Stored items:

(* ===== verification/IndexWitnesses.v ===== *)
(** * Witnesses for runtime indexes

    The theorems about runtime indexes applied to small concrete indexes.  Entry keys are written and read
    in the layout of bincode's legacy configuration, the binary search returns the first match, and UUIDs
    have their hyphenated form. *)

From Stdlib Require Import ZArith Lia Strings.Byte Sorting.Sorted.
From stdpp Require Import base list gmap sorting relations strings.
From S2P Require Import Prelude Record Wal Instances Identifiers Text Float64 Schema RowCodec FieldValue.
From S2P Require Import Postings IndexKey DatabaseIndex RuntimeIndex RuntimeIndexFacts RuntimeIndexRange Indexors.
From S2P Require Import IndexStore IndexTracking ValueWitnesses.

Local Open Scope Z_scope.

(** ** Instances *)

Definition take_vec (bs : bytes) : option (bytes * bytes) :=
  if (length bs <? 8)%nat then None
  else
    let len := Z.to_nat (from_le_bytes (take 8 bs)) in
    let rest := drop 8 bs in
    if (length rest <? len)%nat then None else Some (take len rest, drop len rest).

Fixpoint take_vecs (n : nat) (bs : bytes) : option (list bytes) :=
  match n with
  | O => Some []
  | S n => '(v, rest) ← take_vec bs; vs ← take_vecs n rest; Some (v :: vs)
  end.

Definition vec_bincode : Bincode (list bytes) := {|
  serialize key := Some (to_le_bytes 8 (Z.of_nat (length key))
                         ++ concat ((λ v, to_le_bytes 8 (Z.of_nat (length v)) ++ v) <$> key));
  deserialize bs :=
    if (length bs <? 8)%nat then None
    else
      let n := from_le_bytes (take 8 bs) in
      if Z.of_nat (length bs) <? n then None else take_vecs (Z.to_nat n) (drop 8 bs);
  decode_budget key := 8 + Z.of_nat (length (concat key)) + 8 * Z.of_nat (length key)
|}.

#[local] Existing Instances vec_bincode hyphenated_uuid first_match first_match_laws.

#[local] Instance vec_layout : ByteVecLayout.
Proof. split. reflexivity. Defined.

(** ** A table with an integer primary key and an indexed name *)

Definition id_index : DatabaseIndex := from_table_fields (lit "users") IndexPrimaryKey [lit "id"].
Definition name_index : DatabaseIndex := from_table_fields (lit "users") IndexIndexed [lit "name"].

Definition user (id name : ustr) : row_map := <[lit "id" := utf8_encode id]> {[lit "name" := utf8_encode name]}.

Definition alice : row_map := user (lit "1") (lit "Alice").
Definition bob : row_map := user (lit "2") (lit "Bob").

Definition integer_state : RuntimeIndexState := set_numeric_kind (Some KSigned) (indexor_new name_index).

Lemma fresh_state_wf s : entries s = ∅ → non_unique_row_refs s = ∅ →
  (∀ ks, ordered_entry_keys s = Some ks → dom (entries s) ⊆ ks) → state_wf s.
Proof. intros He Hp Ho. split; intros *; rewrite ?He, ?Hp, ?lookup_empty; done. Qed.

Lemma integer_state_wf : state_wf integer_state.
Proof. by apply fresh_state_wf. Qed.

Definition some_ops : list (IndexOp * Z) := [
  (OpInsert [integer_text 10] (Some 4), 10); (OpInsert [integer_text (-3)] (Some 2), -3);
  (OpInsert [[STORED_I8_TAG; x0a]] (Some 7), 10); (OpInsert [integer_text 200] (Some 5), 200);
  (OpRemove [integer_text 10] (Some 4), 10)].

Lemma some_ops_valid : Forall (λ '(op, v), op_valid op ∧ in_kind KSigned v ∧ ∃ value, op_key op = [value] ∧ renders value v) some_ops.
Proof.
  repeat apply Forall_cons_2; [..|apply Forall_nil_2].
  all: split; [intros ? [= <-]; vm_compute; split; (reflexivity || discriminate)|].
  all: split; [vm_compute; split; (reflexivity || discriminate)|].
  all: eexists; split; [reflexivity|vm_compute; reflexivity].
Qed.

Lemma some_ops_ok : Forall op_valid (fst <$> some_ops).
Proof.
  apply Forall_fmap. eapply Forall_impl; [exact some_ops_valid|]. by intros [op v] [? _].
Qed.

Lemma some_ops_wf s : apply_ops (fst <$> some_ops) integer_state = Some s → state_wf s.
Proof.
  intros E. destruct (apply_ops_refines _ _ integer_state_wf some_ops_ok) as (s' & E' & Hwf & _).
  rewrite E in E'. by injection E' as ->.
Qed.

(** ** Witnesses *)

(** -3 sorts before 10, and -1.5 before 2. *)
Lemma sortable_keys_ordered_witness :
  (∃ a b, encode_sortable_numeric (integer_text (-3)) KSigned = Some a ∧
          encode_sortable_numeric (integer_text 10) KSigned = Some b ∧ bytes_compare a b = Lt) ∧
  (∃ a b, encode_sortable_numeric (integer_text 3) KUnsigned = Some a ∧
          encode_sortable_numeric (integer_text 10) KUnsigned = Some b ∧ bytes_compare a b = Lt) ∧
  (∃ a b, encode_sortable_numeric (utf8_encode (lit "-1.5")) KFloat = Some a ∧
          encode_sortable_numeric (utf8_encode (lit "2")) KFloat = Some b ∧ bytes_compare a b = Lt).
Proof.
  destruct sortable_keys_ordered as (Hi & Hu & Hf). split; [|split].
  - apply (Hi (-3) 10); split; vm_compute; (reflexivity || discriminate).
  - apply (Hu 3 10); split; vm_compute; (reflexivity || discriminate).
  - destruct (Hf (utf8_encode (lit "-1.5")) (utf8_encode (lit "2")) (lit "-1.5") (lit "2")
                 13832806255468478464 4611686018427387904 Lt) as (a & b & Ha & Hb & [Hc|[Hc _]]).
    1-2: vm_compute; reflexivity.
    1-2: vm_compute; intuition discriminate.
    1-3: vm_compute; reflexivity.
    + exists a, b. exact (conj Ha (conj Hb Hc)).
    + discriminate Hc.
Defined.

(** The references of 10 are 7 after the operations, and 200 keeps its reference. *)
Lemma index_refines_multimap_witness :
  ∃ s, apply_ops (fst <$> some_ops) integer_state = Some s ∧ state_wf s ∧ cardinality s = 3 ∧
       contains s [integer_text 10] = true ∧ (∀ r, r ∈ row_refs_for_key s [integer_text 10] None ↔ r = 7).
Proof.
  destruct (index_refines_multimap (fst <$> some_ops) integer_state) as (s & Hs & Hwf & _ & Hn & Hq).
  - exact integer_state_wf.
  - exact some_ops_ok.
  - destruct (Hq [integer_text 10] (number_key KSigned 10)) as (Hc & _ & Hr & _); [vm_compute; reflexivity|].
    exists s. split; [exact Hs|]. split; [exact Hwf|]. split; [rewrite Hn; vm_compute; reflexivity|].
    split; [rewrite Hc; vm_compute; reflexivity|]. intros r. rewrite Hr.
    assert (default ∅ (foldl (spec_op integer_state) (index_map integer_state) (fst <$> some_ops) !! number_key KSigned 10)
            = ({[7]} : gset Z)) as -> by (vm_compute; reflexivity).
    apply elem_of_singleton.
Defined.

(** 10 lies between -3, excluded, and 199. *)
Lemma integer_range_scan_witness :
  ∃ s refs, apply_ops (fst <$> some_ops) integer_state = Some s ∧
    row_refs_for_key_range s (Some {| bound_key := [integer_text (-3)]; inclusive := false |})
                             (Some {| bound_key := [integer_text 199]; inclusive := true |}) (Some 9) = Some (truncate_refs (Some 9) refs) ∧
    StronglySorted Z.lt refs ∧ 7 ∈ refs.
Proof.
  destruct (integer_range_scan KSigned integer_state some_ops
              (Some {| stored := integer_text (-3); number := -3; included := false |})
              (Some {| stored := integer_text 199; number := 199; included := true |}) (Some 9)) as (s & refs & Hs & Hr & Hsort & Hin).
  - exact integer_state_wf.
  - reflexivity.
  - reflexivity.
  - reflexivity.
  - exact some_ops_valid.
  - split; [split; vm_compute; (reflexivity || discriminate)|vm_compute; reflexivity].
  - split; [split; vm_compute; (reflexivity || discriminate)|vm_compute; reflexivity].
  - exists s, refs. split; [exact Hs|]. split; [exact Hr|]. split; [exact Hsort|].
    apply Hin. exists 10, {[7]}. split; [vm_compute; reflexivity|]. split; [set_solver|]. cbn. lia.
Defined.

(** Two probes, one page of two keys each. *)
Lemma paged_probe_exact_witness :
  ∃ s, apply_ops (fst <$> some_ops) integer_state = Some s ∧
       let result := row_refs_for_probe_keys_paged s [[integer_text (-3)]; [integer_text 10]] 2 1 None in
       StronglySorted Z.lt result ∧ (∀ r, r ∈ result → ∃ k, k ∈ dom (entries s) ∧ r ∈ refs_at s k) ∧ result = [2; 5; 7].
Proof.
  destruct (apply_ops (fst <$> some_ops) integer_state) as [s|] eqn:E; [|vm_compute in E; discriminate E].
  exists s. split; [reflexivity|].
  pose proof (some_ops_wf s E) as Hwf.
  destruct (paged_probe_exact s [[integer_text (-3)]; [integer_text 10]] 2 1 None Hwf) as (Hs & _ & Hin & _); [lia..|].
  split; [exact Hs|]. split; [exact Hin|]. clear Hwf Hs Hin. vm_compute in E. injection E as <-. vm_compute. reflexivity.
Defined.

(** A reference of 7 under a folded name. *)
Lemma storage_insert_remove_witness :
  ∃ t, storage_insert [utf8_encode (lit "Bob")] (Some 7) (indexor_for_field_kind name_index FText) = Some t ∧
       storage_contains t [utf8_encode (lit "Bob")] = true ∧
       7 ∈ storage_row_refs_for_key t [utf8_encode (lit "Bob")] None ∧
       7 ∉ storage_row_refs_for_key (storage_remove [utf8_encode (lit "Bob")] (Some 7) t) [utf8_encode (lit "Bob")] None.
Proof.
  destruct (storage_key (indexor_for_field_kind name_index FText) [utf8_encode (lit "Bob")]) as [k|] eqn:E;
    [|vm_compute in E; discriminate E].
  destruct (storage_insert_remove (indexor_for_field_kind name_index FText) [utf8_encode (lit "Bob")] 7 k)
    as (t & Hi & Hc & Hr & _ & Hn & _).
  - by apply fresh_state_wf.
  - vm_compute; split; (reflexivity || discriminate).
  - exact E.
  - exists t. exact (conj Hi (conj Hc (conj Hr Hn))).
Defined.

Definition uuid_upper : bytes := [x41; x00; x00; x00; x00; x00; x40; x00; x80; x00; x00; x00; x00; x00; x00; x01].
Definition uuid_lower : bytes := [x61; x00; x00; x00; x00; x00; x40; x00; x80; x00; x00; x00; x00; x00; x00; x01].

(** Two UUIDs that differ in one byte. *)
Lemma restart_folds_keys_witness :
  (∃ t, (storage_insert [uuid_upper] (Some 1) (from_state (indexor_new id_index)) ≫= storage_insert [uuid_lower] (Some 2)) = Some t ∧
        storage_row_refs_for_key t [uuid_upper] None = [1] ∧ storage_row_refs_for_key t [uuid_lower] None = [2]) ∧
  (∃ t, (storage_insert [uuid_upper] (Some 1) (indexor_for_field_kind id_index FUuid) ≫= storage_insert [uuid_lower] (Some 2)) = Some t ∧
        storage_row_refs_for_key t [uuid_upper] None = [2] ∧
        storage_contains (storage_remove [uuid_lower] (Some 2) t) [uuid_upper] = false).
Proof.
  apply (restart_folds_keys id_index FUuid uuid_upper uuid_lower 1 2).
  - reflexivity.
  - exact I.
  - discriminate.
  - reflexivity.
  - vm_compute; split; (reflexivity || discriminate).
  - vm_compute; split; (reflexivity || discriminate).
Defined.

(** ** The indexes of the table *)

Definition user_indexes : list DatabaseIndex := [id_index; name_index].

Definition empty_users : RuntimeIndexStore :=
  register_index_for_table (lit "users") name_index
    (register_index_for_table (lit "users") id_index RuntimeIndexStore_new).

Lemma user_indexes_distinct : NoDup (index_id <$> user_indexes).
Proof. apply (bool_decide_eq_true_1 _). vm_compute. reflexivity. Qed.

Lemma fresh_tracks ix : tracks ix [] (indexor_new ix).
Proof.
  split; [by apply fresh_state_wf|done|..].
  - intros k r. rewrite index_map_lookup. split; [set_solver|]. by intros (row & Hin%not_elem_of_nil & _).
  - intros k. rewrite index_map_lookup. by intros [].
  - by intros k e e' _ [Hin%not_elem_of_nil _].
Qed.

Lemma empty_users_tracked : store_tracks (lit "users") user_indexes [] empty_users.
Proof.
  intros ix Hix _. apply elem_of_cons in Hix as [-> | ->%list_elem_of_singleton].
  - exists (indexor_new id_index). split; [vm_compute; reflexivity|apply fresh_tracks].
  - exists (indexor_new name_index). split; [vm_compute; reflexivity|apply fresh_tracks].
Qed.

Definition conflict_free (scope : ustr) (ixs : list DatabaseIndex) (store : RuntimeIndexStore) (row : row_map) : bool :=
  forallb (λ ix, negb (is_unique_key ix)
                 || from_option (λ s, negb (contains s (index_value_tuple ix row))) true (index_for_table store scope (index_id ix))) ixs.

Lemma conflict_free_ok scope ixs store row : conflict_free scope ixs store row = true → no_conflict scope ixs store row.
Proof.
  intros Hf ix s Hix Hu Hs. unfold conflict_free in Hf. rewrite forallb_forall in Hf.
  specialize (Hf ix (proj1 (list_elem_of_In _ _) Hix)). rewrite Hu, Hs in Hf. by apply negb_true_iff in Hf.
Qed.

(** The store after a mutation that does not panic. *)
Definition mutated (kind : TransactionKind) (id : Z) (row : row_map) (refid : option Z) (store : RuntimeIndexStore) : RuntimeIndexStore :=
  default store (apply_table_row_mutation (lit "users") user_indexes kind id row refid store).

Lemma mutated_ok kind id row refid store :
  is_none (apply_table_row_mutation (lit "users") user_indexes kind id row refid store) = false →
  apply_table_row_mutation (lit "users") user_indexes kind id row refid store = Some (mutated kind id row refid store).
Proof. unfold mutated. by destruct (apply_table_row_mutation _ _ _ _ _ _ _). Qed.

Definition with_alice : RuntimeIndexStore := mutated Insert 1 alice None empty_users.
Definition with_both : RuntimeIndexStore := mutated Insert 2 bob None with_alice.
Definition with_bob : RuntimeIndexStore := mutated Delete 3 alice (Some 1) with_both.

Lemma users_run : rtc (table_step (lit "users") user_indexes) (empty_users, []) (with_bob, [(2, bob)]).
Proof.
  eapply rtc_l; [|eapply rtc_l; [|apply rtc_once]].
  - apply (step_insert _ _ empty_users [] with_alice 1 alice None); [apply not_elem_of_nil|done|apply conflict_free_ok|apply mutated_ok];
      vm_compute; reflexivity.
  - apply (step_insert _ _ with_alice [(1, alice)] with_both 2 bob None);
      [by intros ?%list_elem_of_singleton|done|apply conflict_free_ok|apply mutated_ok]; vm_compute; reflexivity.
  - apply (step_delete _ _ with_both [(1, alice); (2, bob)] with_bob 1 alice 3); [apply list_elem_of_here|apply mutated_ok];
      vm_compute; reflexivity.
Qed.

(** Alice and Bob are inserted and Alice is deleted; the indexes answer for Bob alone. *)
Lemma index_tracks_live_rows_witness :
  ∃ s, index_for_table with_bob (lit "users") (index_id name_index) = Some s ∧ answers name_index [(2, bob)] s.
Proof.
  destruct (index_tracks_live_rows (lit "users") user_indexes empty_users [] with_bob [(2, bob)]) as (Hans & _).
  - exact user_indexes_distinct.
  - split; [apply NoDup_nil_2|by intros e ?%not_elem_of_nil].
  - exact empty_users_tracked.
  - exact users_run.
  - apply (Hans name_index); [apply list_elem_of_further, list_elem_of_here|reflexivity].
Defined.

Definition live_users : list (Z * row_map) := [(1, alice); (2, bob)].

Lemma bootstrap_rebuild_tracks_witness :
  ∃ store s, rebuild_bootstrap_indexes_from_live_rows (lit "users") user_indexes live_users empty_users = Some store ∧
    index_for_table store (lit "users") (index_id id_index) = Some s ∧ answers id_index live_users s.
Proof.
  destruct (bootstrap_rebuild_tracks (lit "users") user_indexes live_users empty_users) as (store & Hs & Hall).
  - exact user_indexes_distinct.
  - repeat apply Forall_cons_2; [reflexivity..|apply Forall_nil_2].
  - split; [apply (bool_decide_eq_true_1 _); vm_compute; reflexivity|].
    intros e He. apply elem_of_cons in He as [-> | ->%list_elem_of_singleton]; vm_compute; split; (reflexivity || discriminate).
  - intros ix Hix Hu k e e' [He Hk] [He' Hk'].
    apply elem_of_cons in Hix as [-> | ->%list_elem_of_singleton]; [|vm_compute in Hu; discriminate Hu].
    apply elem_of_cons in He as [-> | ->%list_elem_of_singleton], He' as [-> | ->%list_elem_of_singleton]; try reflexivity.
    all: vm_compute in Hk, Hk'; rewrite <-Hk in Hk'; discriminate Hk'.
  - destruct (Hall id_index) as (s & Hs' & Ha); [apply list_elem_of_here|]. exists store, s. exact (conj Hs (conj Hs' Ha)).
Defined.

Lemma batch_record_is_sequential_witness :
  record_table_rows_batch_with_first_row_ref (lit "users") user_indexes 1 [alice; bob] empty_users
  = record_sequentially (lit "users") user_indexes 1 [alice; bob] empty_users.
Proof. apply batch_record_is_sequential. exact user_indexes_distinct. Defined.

--

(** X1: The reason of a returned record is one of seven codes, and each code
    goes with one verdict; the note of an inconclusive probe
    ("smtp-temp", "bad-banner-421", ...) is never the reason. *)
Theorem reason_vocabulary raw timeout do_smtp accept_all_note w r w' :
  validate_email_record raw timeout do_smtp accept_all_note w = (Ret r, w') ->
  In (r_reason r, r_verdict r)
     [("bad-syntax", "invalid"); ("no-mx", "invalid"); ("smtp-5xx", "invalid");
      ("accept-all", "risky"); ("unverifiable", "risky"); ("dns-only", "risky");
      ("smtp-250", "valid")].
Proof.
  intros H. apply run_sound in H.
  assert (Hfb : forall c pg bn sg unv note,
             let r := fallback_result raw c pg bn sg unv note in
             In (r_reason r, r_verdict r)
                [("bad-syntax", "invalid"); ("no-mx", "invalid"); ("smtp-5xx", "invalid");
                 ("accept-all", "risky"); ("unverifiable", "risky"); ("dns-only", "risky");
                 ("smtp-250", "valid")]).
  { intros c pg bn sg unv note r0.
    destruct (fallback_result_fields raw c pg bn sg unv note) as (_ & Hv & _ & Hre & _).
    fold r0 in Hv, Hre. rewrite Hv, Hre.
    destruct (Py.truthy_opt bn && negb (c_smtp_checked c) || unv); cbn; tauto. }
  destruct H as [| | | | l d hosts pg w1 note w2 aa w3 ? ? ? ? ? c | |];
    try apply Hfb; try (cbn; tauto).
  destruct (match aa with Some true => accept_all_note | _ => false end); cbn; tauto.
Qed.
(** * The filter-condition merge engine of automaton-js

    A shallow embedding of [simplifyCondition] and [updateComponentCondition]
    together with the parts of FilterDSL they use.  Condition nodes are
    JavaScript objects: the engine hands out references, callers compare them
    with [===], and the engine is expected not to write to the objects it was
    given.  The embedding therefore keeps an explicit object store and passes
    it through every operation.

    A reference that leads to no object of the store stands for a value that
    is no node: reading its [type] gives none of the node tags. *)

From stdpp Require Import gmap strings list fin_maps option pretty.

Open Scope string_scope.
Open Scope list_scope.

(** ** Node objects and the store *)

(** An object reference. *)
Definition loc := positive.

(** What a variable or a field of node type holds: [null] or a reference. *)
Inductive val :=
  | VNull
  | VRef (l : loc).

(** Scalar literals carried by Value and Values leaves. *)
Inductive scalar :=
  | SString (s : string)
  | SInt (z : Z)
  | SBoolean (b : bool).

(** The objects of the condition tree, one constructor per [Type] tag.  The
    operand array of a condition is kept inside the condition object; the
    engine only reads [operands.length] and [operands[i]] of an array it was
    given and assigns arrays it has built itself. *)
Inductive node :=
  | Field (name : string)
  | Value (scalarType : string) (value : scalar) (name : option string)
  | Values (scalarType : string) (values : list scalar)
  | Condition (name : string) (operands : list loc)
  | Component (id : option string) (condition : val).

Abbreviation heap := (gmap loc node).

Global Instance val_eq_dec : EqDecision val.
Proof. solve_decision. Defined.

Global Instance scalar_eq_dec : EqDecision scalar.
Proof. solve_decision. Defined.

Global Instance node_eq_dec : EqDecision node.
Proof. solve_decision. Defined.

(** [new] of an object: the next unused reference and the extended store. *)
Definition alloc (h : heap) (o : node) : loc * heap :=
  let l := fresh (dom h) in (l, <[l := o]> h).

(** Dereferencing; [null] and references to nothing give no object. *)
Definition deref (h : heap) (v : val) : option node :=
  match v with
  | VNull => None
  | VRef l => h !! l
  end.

### INSTRUCTIONS TO FOLLOW
Whenever a line includes the word "KUnsigned", pull it out of the entries.

### SOLUTION BELOW
  (∃ a b, encode_sortable_numeric (integer_text 3) KUnsigned = Some a ∧
          encode_sortable_numeric (integer_text 10) KUnsigned = Some b ∧ bytes_compare a b = Lt) ∧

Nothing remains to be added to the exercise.